| Try it |
Locate the line that contains "the socket, so" in the entries below, then repeat it and every following line through the line that contains "unfold read_failed, set_all_error.", exactly, and no others.

[Collected data]

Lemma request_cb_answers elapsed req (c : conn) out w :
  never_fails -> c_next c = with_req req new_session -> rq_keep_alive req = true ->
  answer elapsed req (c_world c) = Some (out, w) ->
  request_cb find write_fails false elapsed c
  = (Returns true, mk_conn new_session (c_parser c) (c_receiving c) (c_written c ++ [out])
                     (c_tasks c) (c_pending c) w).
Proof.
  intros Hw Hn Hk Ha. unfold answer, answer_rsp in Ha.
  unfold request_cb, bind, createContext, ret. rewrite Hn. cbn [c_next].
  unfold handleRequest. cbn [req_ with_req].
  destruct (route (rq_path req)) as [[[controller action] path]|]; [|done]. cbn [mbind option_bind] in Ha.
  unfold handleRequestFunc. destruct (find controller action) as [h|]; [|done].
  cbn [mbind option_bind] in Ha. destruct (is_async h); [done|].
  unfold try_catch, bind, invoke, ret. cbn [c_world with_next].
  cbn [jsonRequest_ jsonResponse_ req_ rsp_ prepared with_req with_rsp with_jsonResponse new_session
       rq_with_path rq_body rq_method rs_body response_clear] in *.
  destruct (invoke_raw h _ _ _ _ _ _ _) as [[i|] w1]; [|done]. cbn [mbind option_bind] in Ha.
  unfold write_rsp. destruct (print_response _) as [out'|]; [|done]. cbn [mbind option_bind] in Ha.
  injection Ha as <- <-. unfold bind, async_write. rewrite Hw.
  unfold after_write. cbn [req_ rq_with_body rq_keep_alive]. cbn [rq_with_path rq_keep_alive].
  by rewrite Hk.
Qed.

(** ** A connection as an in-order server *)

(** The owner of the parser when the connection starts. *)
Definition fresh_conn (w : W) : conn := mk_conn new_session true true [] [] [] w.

--

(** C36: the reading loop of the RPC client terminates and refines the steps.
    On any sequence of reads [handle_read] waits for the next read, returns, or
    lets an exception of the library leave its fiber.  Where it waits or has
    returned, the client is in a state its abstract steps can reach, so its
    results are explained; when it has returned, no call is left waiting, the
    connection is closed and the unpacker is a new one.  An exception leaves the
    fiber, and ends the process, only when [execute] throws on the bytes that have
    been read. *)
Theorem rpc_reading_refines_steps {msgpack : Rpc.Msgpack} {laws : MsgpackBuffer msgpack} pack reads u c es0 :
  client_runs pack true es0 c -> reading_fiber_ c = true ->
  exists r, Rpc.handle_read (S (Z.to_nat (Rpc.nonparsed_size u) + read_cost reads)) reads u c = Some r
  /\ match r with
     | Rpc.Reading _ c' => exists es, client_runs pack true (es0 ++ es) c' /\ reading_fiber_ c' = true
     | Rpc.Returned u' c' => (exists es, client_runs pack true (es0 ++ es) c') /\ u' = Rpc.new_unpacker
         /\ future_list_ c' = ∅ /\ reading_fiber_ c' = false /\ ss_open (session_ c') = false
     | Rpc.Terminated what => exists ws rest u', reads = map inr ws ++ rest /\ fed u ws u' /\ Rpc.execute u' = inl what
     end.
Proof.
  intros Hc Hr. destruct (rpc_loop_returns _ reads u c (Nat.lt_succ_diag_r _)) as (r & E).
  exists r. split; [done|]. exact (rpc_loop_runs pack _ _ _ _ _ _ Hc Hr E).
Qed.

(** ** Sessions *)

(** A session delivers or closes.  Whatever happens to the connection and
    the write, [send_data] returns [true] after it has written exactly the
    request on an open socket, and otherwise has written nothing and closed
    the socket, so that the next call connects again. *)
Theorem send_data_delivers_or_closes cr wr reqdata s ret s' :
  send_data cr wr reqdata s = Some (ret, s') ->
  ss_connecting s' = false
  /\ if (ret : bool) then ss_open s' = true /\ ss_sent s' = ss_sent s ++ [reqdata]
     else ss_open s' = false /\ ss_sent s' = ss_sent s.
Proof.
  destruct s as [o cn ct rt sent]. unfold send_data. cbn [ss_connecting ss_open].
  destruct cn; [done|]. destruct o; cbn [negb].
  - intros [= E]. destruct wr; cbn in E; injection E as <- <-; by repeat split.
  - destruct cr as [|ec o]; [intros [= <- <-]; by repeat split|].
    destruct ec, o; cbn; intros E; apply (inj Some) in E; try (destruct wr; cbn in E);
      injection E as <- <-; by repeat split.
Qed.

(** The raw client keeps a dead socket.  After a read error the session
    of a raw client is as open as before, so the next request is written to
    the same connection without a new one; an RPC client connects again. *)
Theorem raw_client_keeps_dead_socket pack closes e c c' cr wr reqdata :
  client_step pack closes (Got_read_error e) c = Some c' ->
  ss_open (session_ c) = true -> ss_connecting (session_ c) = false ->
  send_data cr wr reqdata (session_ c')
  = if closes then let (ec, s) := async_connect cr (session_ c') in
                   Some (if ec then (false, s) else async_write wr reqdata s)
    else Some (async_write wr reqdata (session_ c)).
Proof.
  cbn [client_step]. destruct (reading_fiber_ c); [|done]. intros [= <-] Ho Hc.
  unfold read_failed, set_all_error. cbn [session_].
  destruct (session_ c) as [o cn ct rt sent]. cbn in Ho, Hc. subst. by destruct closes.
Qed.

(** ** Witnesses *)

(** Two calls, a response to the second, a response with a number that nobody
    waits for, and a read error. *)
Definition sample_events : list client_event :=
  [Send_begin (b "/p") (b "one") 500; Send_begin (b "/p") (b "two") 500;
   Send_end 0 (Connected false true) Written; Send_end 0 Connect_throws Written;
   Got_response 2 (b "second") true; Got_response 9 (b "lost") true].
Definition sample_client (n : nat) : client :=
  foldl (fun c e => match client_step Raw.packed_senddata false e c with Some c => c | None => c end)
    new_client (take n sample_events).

--

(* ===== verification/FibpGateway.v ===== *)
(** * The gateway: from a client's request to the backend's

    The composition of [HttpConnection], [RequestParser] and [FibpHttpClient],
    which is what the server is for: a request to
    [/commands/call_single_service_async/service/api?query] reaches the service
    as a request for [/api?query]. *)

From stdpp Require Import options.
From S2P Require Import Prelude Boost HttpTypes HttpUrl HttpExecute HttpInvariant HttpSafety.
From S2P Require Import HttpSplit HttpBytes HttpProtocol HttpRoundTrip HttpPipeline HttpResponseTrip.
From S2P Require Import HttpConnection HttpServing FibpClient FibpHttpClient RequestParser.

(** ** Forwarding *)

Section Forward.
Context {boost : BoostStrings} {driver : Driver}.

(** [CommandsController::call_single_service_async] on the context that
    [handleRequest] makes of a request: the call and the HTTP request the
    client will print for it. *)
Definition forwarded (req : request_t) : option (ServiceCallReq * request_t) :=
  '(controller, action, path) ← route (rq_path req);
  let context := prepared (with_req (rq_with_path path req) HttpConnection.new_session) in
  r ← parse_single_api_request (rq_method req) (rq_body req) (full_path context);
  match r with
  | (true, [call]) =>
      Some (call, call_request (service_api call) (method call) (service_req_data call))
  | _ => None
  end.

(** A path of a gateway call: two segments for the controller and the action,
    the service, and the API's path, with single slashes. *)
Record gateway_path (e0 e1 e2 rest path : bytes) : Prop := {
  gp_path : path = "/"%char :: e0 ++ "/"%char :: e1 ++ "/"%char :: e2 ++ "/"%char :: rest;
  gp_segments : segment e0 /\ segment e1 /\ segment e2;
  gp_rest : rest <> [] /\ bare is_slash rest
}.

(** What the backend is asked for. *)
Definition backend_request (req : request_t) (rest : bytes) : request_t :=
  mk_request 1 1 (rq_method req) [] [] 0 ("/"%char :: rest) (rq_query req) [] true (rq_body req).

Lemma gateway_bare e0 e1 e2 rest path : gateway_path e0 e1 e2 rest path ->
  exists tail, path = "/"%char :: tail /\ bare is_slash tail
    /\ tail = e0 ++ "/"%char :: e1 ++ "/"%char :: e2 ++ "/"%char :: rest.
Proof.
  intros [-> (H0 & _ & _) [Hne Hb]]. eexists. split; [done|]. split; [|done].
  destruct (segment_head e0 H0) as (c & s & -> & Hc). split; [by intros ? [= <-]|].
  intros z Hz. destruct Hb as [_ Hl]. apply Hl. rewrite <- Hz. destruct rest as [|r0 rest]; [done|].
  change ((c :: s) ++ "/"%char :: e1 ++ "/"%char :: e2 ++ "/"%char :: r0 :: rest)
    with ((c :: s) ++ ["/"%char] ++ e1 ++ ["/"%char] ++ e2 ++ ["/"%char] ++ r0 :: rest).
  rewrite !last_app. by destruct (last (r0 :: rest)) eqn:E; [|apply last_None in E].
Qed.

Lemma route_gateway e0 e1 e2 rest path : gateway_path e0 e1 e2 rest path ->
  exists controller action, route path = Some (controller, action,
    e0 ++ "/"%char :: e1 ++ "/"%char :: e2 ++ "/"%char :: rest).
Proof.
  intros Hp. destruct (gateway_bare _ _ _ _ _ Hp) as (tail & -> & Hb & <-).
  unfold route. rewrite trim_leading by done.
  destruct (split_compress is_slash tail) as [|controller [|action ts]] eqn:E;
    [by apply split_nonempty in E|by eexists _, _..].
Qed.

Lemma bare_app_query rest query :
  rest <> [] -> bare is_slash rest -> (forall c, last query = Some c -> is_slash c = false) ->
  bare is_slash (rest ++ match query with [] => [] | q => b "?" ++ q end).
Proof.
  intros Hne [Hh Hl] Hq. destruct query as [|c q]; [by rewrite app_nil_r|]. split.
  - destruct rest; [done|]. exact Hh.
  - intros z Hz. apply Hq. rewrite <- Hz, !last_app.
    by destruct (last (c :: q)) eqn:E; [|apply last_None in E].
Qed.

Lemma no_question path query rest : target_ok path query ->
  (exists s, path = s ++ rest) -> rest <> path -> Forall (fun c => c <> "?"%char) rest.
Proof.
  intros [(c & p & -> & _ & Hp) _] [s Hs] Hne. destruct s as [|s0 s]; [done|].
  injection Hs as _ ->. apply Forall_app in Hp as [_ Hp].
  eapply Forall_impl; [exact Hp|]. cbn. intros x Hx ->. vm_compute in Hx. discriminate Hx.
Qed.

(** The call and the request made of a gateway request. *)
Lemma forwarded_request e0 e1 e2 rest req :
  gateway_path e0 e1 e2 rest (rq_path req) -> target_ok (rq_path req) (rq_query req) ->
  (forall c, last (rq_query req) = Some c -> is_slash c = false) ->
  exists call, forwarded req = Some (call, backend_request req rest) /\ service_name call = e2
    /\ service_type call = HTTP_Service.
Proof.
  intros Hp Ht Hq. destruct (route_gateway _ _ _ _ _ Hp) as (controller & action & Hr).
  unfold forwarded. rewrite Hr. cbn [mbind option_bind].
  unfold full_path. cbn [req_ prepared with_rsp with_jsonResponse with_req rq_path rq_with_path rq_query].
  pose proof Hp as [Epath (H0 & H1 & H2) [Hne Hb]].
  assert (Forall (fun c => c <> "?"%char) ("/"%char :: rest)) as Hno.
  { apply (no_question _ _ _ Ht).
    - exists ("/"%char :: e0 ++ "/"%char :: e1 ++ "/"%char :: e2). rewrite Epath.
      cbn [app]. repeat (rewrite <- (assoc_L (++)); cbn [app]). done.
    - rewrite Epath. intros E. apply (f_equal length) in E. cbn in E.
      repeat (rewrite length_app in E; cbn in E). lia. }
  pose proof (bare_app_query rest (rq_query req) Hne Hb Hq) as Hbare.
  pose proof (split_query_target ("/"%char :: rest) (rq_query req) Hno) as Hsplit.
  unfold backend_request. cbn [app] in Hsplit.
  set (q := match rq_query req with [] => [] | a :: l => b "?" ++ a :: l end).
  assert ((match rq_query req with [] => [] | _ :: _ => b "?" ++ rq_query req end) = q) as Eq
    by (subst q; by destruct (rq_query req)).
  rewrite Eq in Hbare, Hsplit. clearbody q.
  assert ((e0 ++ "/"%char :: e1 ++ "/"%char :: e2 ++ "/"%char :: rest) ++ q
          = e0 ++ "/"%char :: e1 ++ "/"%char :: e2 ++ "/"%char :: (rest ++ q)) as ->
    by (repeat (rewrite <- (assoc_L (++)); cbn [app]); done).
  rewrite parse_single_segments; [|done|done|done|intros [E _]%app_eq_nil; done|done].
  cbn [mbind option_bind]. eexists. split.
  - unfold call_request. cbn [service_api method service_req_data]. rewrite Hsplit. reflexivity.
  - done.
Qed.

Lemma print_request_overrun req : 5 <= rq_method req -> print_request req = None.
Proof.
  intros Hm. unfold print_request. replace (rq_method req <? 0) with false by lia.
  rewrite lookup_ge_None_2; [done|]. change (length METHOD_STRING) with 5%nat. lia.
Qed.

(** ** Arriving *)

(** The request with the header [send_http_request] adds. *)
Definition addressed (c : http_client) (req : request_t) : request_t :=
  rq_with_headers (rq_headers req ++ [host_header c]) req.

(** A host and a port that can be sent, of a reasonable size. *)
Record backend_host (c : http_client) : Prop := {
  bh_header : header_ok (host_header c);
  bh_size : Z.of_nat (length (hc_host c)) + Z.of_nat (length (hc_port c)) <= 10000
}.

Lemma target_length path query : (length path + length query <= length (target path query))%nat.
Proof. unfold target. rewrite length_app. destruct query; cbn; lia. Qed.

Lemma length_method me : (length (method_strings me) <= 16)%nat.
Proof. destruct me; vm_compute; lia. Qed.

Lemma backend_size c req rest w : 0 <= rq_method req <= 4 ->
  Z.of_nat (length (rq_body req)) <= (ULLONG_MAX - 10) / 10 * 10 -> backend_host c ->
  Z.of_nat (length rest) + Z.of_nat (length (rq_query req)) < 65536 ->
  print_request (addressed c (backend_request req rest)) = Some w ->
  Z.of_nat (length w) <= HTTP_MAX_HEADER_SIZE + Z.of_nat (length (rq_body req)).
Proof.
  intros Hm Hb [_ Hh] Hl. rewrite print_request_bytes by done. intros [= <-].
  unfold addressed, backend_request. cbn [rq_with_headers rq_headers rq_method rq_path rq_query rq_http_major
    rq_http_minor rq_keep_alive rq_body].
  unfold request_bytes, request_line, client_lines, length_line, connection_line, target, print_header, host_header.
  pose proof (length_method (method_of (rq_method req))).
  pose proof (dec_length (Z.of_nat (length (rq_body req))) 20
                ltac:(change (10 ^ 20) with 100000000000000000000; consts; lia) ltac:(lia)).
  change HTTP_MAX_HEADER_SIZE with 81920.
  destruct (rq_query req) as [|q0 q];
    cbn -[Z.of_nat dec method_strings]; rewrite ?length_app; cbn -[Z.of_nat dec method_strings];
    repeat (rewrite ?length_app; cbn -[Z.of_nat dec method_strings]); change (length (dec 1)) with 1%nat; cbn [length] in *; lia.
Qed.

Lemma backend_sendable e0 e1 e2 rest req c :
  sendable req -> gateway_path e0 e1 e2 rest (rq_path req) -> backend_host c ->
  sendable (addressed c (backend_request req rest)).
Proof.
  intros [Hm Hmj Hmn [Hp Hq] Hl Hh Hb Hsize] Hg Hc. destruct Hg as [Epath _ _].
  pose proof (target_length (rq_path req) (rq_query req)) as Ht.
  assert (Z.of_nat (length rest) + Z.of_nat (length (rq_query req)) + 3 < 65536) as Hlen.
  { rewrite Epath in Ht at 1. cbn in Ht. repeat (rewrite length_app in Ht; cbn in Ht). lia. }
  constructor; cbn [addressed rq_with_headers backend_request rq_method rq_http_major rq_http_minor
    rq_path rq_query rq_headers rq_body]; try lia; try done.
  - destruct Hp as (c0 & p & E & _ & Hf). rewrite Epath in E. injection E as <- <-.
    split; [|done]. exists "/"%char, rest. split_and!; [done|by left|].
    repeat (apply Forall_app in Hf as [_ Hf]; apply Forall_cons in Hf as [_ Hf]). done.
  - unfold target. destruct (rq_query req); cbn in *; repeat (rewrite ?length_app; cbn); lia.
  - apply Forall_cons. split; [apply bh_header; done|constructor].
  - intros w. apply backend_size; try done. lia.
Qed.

| Your solution |
    the socket, so that the next call connects again. *)
Theorem send_data_delivers_or_closes cr wr reqdata s ret s' :
  send_data cr wr reqdata s = Some (ret, s') ->
  ss_connecting s' = false
  /\ if (ret : bool) then ss_open s' = true /\ ss_sent s' = ss_sent s ++ [reqdata]
     else ss_open s' = false /\ ss_sent s' = ss_sent s.
Proof.
  destruct s as [o cn ct rt sent]. unfold send_data. cbn [ss_connecting ss_open].
  destruct cn; [done|]. destruct o; cbn [negb].
  - intros [= E]. destruct wr; cbn in E; injection E as <- <-; by repeat split.
  - destruct cr as [|ec o]; [intros [= <- <-]; by repeat split|].
    destruct ec, o; cbn; intros E; apply (inj Some) in E; try (destruct wr; cbn in E);
      injection E as <- <-; by repeat split.
Qed.

(** The raw client keeps a dead socket.  After a read error the session
    of a raw client is as open as before, so the next request is written to
    the same connection without a new one; an RPC client connects again. *)
Theorem raw_client_keeps_dead_socket pack closes e c c' cr wr reqdata :
  client_step pack closes (Got_read_error e) c = Some c' ->
  ss_open (session_ c) = true -> ss_connecting (session_ c) = false ->
  send_data cr wr reqdata (session_ c')
  = if closes then let (ec, s) := async_connect cr (session_ c') in
                   Some (if ec then (false, s) else async_write wr reqdata s)
    else Some (async_write wr reqdata (session_ c)).
Proof.
  cbn [client_step]. destruct (reading_fiber_ c); [|done]. intros [= <-] Ho Hc.
  unfold read_failed, set_all_error. cbn [session_].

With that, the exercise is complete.